As @coleen D3 stated earlier, the amount from Box 9 on that 1099DIV would be reported as a capital gain on a Sch D with the amount of Box 9 showing up as the sales price and the cost being 0 in your case because your initial investment was 0. Obviously, depending how long the period of time was from your initial investment( the date you started the company) till

the date you dissolved the company, you would categorize the gain as either short term or long term. See HERE . Liquidating Distributions  Pg. 11.  

Level 2
Mar 4, 2024 4:14:04 PM

I can't determine when this message was posted but there are a couple of statements in this post which may be misleading. A liquidating distribution can come from an S Corporation in which case a 1099-DIV is issued by the corporation. An S Corp does not issue a 1099-B as a broker does.
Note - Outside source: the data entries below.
Lemma elem_of_find_asciidoc_files (rglob_sorted : list Path) (w : World)
    (d : AsciiDocFile) :
  d ∈ _find_asciidoc_files rglob_sorted w ↔
  ∃ p text,
    p ∈ rglob_sorted ∧ read_text p w = Some text
    ∧ d = {| path := p; content := text; lines := splitlines text |}
    ∧ str_in marker_token text = false.
Proof.
  induction rglob_sorted as [|q rest IH]; simpl.
  - split; [by intros ?%elem_of_nil|].
    by intros (? & ? & ?%elem_of_nil & _).
  - assert (Hrest : (∃ p text, p ∈ rest ∧ read_text p w = Some text
               ∧ d = {| path := p; content := text; lines := splitlines text |}
               ∧ str_in marker_token text = false)
             → ∃ p text, p ∈ q :: rest ∧ read_text p w = Some text
               ∧ d = {| path := p; content := text; lines := splitlines text |}
               ∧ str_in marker_token text = false).
    { intros (p & text & Hp & H). exists p, text. split; [by right | done]. }
    unfold is_file, AsciiDocFile_init, read_text, has_content_type in *.
    destruct (disk w !! q) as [[text| |]|] eqn:Hq; simpl.
    + destruct (str_in marker_token text) eqn:Hin; simpl.
      * rewrite IH. split; [done|].
        intros (p & t & [->|Hp]%elem_of_cons & Ht & -> & Hno).
        -- rewrite Hq in Ht. congruence.
        -- by exists p, t.
      * rewrite elem_of_cons, IH. split.
        -- intros [->|H]; [|by apply Hrest].
           exists q, text. rewrite Hq. split; [by left | done].
        -- intros (p & t & [->|Hp]%elem_of_cons & Ht & -> & Hno).
           ++ rewrite Hq in Ht. left. congruence.
           ++ right. by exists p, t.
    + rewrite IH. split; [done|].
      intros (p & t & [->|Hp]%elem_of_cons & Ht & -> & Hno).
      * by rewrite Hq in Ht.
      * by exists p, t.
    + rewrite IH. split; [done|].
      intros (p & t & [->|Hp]%elem_of_cons & Ht & -> & Hno).
      * by rewrite Hq in Ht.
      * by exists p, t.
    + rewrite IH. split; [done|].
      intros (p & t & [->|Hp]%elem_of_cons & Ht & -> & Hno).
      * by rewrite Hq in Ht.
      * by exists p, t.
Qed.

(** ** The document model: claims *)

(** C2, as stated, fails.  The line [[id=a]x] does not end with a closing
    bracket once stripped, so no line of this document has the shape of the
    claim, and yet [find_first_heading_id] returns index 0 for it. *)
Lemma heading_id_with_trailing_text :
  let d := {| path := lit "m.adoc";
              content := lit "[id=a]x" ++ [10%N];
              lines := [lit "[id=a]x" ++ [10%N]] |} in
  (∀ line, line ∈ lines d → ¬ anchor_shape_closed line)
  ∧ find_first_heading_id d = Some 0.
Proof.
  split; [|reflexivity].
  intros line ->%list_elem_of_singleton (mid & Hmid).
  apply (f_equal last) in Hmid.
  change (lit "]") with [93%N] in Hmid.
  rewrite !app_assoc, last_snoc in Hmid.
  vm_compute in Hmid. discriminate.
Qed.

(** C2, amended.  [find_first_heading_id] returns the index of the first
    line whose stripped text starts with [[id=] and has a closing bracket
    later on, with no line feed in between and with any text after the
    bracket; it returns none exactly when no line has that shape. *)
Theorem find_first_heading_id_first_anchor (d : AsciiDocFile) :
  match find_first_heading_id d with
  | Some i =>
      (∃ line, lines d !! i = Some line ∧ anchor_shape line)
      ∧ (∀ j line, j < i → lines d !! j = Some line → ¬ anchor_shape line)
  | None => ∀ line, line ∈ lines d → ¬ anchor_shape line
  end.
Proof.
  destruct (find_first_heading_id d) as [i|] eqn:Hfind.
  - destruct (find_first_heading_id_split d i Hfind)
      as (anchor & post & Hsplit & _ & Hlen & Hpre & Hanchor).
    split.
    + exists anchor. split; [|by apply is_heading_id_spec].
      rewrite Hsplit. rewrite lookup_app_r by lia.
      by rewrite Hlen, Nat.sub_diag.
    + intros j line Hj Hline. apply is_heading_id_false.
      rewrite Forall_forall in Hpre. apply Hpre.
      apply list_elem_of_lookup. exists j.
      by rewrite lookup_take_lt.
  - intros line Hline. apply is_heading_id_false.
    apply first_heading_id_from_None in Hfind.
    rewrite Forall_forall in Hfind. by apply Hfind.
Qed.
(** ** The whole run *)

Lemma session_run (df : loc) (F : DataFrame) (h : store)
    (selected : list string) (min_year max_year : Z) (i1 i2 i3 : Insight) :
  let view := apply_filter (rows F) selected min_year max_year in
  let lf := fresh (dom h) in
  let h1 := <[lf := filtered_frame F selected min_year max_year]> h in
  h !! df = Some F ->
  content_mix_insight view = Ok i1 ->
  top_genre_insight view = Ok i2 ->
  avg_year_insight view = Ok i3 ->
  exists h',
    filter_stage df selected min_year max_year h = Ok (lf, h1) /\
    aggregates lf h1 = Ok (dashboard_of view i1 i2 i3, h') /\
    session df selected min_year max_year h
    = Ok ((lf, dashboard_of view i1 i2 i3), h') /\
    h ⊆ h1 /\ h1 ⊆ h'.
Proof.
  intros view lf h1 Hdf H1 H2 H3.
  pose proof (filter_stage_run df F h selected min_year max_year Hdf) as Hf.
  assert (Hlf : h1 !! lf = Some (filtered_frame F selected min_year max_year))
    by apply lookup_insert_eq.
  destruct (aggregates_run lf _ h1 i1 i2 i3 Hlf H1 H2 H3) as (h' & Ha & Hsub).
  exists h'. split_and!; [done | done | | apply insert_subseteq, fresh_None | done].
  unfold session. rewrite (bind_ok _ _ _ _ _ Hf).
  by rewrite (bind_ok _ _ _ _ _ Ha).
Qed.

Lemma sort_values_nil (A : Type) : sort_values A [] = [].
Proof. apply Permutation_nil_r. by rewrite sort_values_perm. Qed.

Lemma dashboard_of_empty :
  dashboard_of [] OnlyMoviesSelected NoDataAvailable NoDataAvailable
  = dashboard_shown_on_empty_view.
Proof.
  unfold dashboard_of, dashboard_shown_on_empty_view, type_dist, top_genres,
    rating_dist, top_countries, release_dist, value_counts.
  cbn [col map genres_list countries_list str_split explode flat_map drop_null
       tally fold_left].
  rewrite !sort_values_nil. reflexivity.
Qed.

(** C6 (what the code does).  A filter with no content type selected, or
    with a year range whose lower bound exceeds its upper bound, selects the
    empty view, and the run raises nothing: the metrics are zero, the tables
    empty, the duration panels show their messages, and the top-genre and
    average-year boxes show "No data available".  The content-mix box does
    not: it tests the number of shows only, and on the empty view it shows
    "Only movies selected". *)
Theorem C6_empty_view_content_mix (h : store) (df : loc) (F : DataFrame)
    (selected_content_types : list string) (min_year max_year : Z) :
  h !! df = Some F ->
  selected_content_types = [] \/ max_year < min_year ->
  apply_filter (rows F) selected_content_types min_year max_year = [] /\
  (exists lf d h',
     session df selected_content_types min_year max_year h = Ok ((lf, d), h') /\
     rows <$> h' !! lf = Some [] /\
     d = dashboard_shown_on_empty_view /\
     insight_genre d = NoDataAvailable /\
     insight_year d = NoDataAvailable /\
     insight_mix d = OnlyMoviesSelected /\
     insight_mix d <> NoDataAvailable) /\
  (forall (lf : loc) (V : DataFrame), h !! lf = Some V -> rows V = [] ->
     exists h', aggregates lf h = Ok (dashboard_shown_on_empty_view, h') /\
                rows <$> h' !! lf = Some []).
Proof.
  intros Hdf Hdeg.
  pose proof (apply_filter_degenerate (rows F) _ min_year max_year Hdeg) as Hempty.
  split_and!; [done | |].
  - destruct (session_run df F h selected_content_types min_year max_year
                OnlyMoviesSelected NoDataAvailable NoDataAvailable Hdf)
      as (h' & _ & _ & Hs & _ & Hsub); [by rewrite Hempty..|].
    rewrite Hempty, dashboard_of_empty in Hs.
    exists (fresh (dom h)), dashboard_shown_on_empty_view, h'.
    split_and!; [exact Hs | | done..].
    erewrite (lookup_weaken _ h'); [| apply lookup_insert_eq | exact Hsub].
    simpl. by rewrite Hempty.
  - intros lf V Hlf HV.
    destruct (aggregates_run lf V h OnlyMoviesSelected NoDataAvailable
                NoDataAvailable Hlf) as (h' & Ha & Hsub); [by rewrite HV..|].
    rewrite HV, dashboard_of_empty in Ha. exists h'. split; [exact Ha |].
    rewrite (lookup_weaken _ _ _ _ Hlf Hsub). simpl. by rewrite HV.
Qed.
(** What evaluation has no business touching: the training environment,
    the replay buffer, the learner and the checkpoint files. *)
Definition training_state `{EpochLogger} (w : World) :=
  (env w, replay_buffer w, learner w, files w).

(** The number of ['/'] in a string. *)
Fixpoint count_slashes (s : string) : nat :=
  match s with
  | EmptyString => 0
  | String c rest => (if is_slash c then 1 else 0) + count_slashes rest
  end.

(** A start whose disk holds [toy_checkpoint] where eval mode looks. *)
Definition toy_eval_start : @Start toy_env toy_ac toy_logger :=
  @Build_Start toy_env toy_ac toy_logger
    0%nat 0%nat [1%Qc] tt tt [] (rs_of_words [])
    {[ "data/out/checkpoints/ckpt_1_-183.19.pth" := toy_checkpoint ]}.

(** A configuration whose output directory has no ['/']. *)
Definition flat_dir_cfg : Config :=
  {| mode := Train; steps_per_epoch := 2; epochs := 2; replay_size := 2;
     polyak := 1%Qc; batch_size := 2; start_steps := 1; update_after := 1;
     update_every := 2; act_noise := 1%Qc; num_test_episodes := 1;
     max_ep_len := 1; save_freq := 1; output_dir := "results" |}.

Definition is_episode_end (e : Event) : bool :=
  match e with EvEpisodeEnd _ => true | _ => false end.

(** The transitions handed to [replay_buffer.store], each with the step at
    which it was stored, in order. *)
Fixpoint store_log (tr : list Event) : list (Z * Transition) :=
  match tr with
  | [] => []
  | EvStore t x :: rest => (t, x) :: store_log rest
  | _ :: rest => store_log rest
  end.

(** The epochs at which [logger.save_state] ran, in order. *)
Fixpoint state_saves (tr : list Event) : list Z :=
  match tr with
  | [] => []
  | EvSaveState epoch :: rest => epoch :: state_saves rest
  | _ :: rest => state_saves rest
  end.

(** [(epoch % save_freq == 0) or (epoch == epochs)] for a non-zero
    [save_freq]. *)
Definition state_save_due (cfg : Config) (epoch : Z) : bool :=
  (epoch mod save_freq cfg =? 0) || (epoch =? epochs cfg).

(** What the interaction part of step [t] records: how the action was
    chosen, the environment step, the store, and the end of the episode if
    it ended. *)
Definition step_events (cfg : Config) (t : Z) (tr : Transition) (ended : bool)
  : list Event :=
  [action_event cfg t; EvEnvStep t; EvStore t tr] ++
  (if ended then [EvEpisodeEnd t] else []).

(** What the end of epoch [epoch] records: the state save when it is due,
    [k] test steps, the epoch's statistics and the checkpoint when the mean
    return [avg] is the best so far. *)
Definition epoch_events (cfg : Config) (epoch : Z) (k : nat) (avg : Qc) (best : bool)
  : list Event :=
  (if state_save_due cfg epoch then [EvSaveState epoch] else []) ++
  replicate k EvTestStep ++ [EvEpochStats epoch avg] ++
  (if best then [EvSaveModel epoch avg] else []).

(** A run that never reaches [update_after]. *)
Definition warmup_cfg : Config :=
  {| mode := Train; steps_per_epoch := 2; epochs := 2; replay_size := 2;
     polyak := 1%Qc; batch_size := 2; start_steps := 1; update_after := 4;
     update_every := 2; act_noise := 1%Qc; num_test_episodes := 1;
     max_ep_len := 1; save_freq := 1; output_dir := "data/out" |}.

(** Configurations with a zero where the code divides or allocates. *)
Definition zero_update_every_cfg : Config :=
  {| mode := Train; steps_per_epoch := 2; epochs := 2; replay_size := 2;
     polyak := 1%Qc; batch_size := 2; start_steps := 1; update_after := 1;
     update_every := 0; act_noise := 1%Qc; num_test_episodes := 1;
     max_ep_len := 1; save_freq := 1; output_dir := "data/out" |}.

(** ** The loss functions (lines 220-243) *)

(** The forward passes of the networks, as functions of the parameters:
    [net_q params o a] is [q(o, a)] of the module holding [params], one
    value per row of the batch; [net_pi params o] is [pi(o)]. *)
Class Networks := {
  net_q : list Qc -> list Vec -> list Vec -> list Qc;
  net_pi : list Qc -> list Vec -> list Vec
}.

(** Outcome of a tensor expression: a tensor, or the [RuntimeError] torch
    raises when two shapes cannot be broadcast together. *)
Inductive Torch (A : Type) : Type :=
| Tensor (a : A)
| RuntimeError.

Arguments Tensor {A} a.
Arguments RuntimeError {A}.

#[global] Instance Torch_ret : MRet Torch := fun _ a => Tensor a.
#[global] Instance Torch_bind : MBind Torch := fun _ _ f m =>
  match m with
  | Tensor a => f a
  | RuntimeError => RuntimeError
  end.
Definition convert_tf_checkpoint_to_coreml
           (checkpoint_dir meta_filename output_mlmodel_path : string)
           (input_tensor_map_shapes : list (string * shape))
           (output_tensor_names : list string)
           (phase_train_tensor_name : string) : prog unit :=
  invoke DisableEagerExecution ;;
  graph <- invoke Graph ;;
  with_ (invoke (AsDefault graph)) (fun _ => CtxDefault graph) (fun _ =>
  with_ (invoke (Session graph)) CtxSession (fun sess =>
    (* 1. the constant False tensor *)
    phase_train_const <- invoke (Constant false tf_bool "phase_train_const_val") ;;
    (* 2. load the meta graph, mapping phase_train to the constant *)
    print [Lit "Loading meta graph: "; Str (path_join checkpoint_dir meta_filename)] ;;
    saver <- invoke (ImportMetaGraph (path_join checkpoint_dir meta_filename) true
                       (Some [(phase_train_tensor_name, phase_train_const)])) ;;
    (* 3. restore weights *)
    latest_ckpt <- invoke (LatestCheckpoint checkpoint_dir) ;;
    if negb (truthy latest_ckpt)
    then Raise (ValueError ("No checkpoint found in directory: " ++ checkpoint_dir))
    else
      (* [latest_ckpt] is a non-empty [str] from here on *)
      let ckpt := match latest_ckpt with Some s => s | None => "" end in
      print [Lit "Restoring weights from: "; Str ckpt] ;;
      restore saver sess ckpt ;;
      print [Lit "Weights restored successfully."] ;;
      (* 4. freeze the graph *)
      let names := output_node_names_for_freezing output_tensor_names in
      print [Lit "Freezing graph with output nodes: "; Names names] ;;
      gd <- invoke (SessGraphDef sess) ;;
      frozen_graph_def <- invoke (ConvertVariablesToConstants sess gd names) ;;
      let frozen_pb_path := path_join checkpoint_dir "frozen_model.pb" in
      with_ (invoke (GFile frozen_pb_path "wb")) CtxFile (fun f =>
        data <- invoke (SerializeToString frozen_graph_def) ;;
        invoke (Write f data)) ;;
      print [Lit "Frozen graph saved to: "; Str frozen_pb_path] ;;
      (* 5. convert the frozen graph *)
      print [Lit "Converting to Core ML..."] ;;
      inputs <- coreml_inputs_loop input_tensor_map_shapes phase_train_tensor_name [] ;;
      (* the arguments of [ct.convert] are evaluated before the call *)
      outputs <- coreml_outputs_comprehension output_tensor_names ;;
      mlmodel <- invoke (CtConvert frozen_graph_def "tensorflow" outputs inputs macOS12) ;;
      (* 6. save the model *)
      invoke (Save mlmodel output_mlmodel_path) ;;
      print [Lit "Core ML model saved to: "; Str output_mlmodel_path] ;;
      print [Lit (newline ++ "Conversion Complete!")] ;;
      print [Lit "Input details for Core ML model:"] ;;
      spec <- invoke (GetSpec mlmodel) ;;
      for_ (description_input spec) (fun spec_input =>
        print [Lit "  Name: "; Str (spec_name spec_input);
               Lit ", Type: "; Proto (spec_type spec_input)]) ;;
      print [Lit "Output details for Core ML model:"] ;;
      spec <- invoke (GetSpec mlmodel) ;;
      for_ (description_output spec) (fun spec_output =>
        print [Lit "  Name: "; Str (spec_name spec_output);
               Lit ", Type: "; Proto (spec_type spec_output)]))).

(** The configuration at the bottom of the script (right-eye model). *)
Definition MODEL_DIR := "OriginalModel/R".
Definition META_FILE := "R.meta".
Definition OUTPUT_MLMODEL_R := "RightEyeWarp.mlpackage".

Definition input_tensor_map_shapes : list (string * shape) :=
  [ ("inputs/input_img:0", Some [1; 48; 64; 3]%Z);
    ("inputs/input_fp:0", Some [1; 48; 64; 12]%Z);
    ("inputs/input_ang:0", Some [1; 2]%Z);
    ("model_control/phase_train:0", None) ].

Definition output_tensor_name := "tower_0/warping_model/Tanh:0".

Definition checkpoint_dir := MODEL_DIR.
Definition output_mlmodel_full_path := path_join MODEL_DIR OUTPUT_MLMODEL_R.

(** The call at the end of the [__main__] block. *)
Definition main_call : prog unit :=
  convert_tf_checkpoint_to_coreml checkpoint_dir META_FILE output_mlmodel_full_path
    input_tensor_map_shapes [output_tensor_name] "model_control/phase_train:0".

Definition main : prog unit :=
  print [Lit "Starting conversion for Right Eye model:"] ;;
  print [Lit "  Model Directory: "; Str MODEL_DIR] ;;
  print [Lit "  Meta File: "; Str META_FILE] ;;
  print [Lit "  Checkpoint Directory: "; Str checkpoint_dir] ;;
  print [Lit "  Output Core ML Model: "; Str output_mlmodel_full_path] ;;
  main_call.

End Converter.

(** ** inspect_model.py *)

Module Inspector.

Definition newline : string := String "010" EmptyString.

Definition operation_line (op : operation) : line :=
  [Lit "- Operation Name: "; Str (op_name op); Lit " (Type: "; Str (op_type op); Lit ")"].

Definition outputs_header (op : operation) : line :=
  [Lit "  Output Tensors from Op '"; Str (op_name op); Lit "':"].

Definition tensor_line (t : tensor_info) : line :=
  [Lit "    - Tensor Name: "; Str (t_name t); Lit " (Shape: "; Dims (t_shape t);
   Lit ", DType: "; Str (t_dtype_name t); Lit ")"].

(** The body of the loop over [graph.get_operations()]. *)
Definition print_operation (op : operation) : prog unit :=
  print (operation_line op) ;;
  if (0 <? length (op_outputs op))%nat then
    print (outputs_header op) ;;
    for_ (op_outputs op) (fun tensor => print (tensor_line tensor))
  else Ret tt.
The S Corp puts the liquidating distribution (sometimes called a dividend) in either Box 9 or Box 10 of the 1099-DIV depending on whether the distribution is in cash (Box 9) or in property (Box 10). 

 

 

Level 2
Mar 4, 2024 4:24:55 PM

I posted the previous message and was replying to the original message in this thread which stated that Box 8 and Box 9 of the 1099-DIV were used. I see that my post was not linked to the original post. Sorry for the confusion. 

 

Also, I should mention that a liquidating distribution is not taxable to an S Corp. It is taxable to the Shareholder if the distribution exceeds his basis in his stock. That would create a gain which is reportable on the Shareholder's Form 1040, Schedule D and on Form 8949.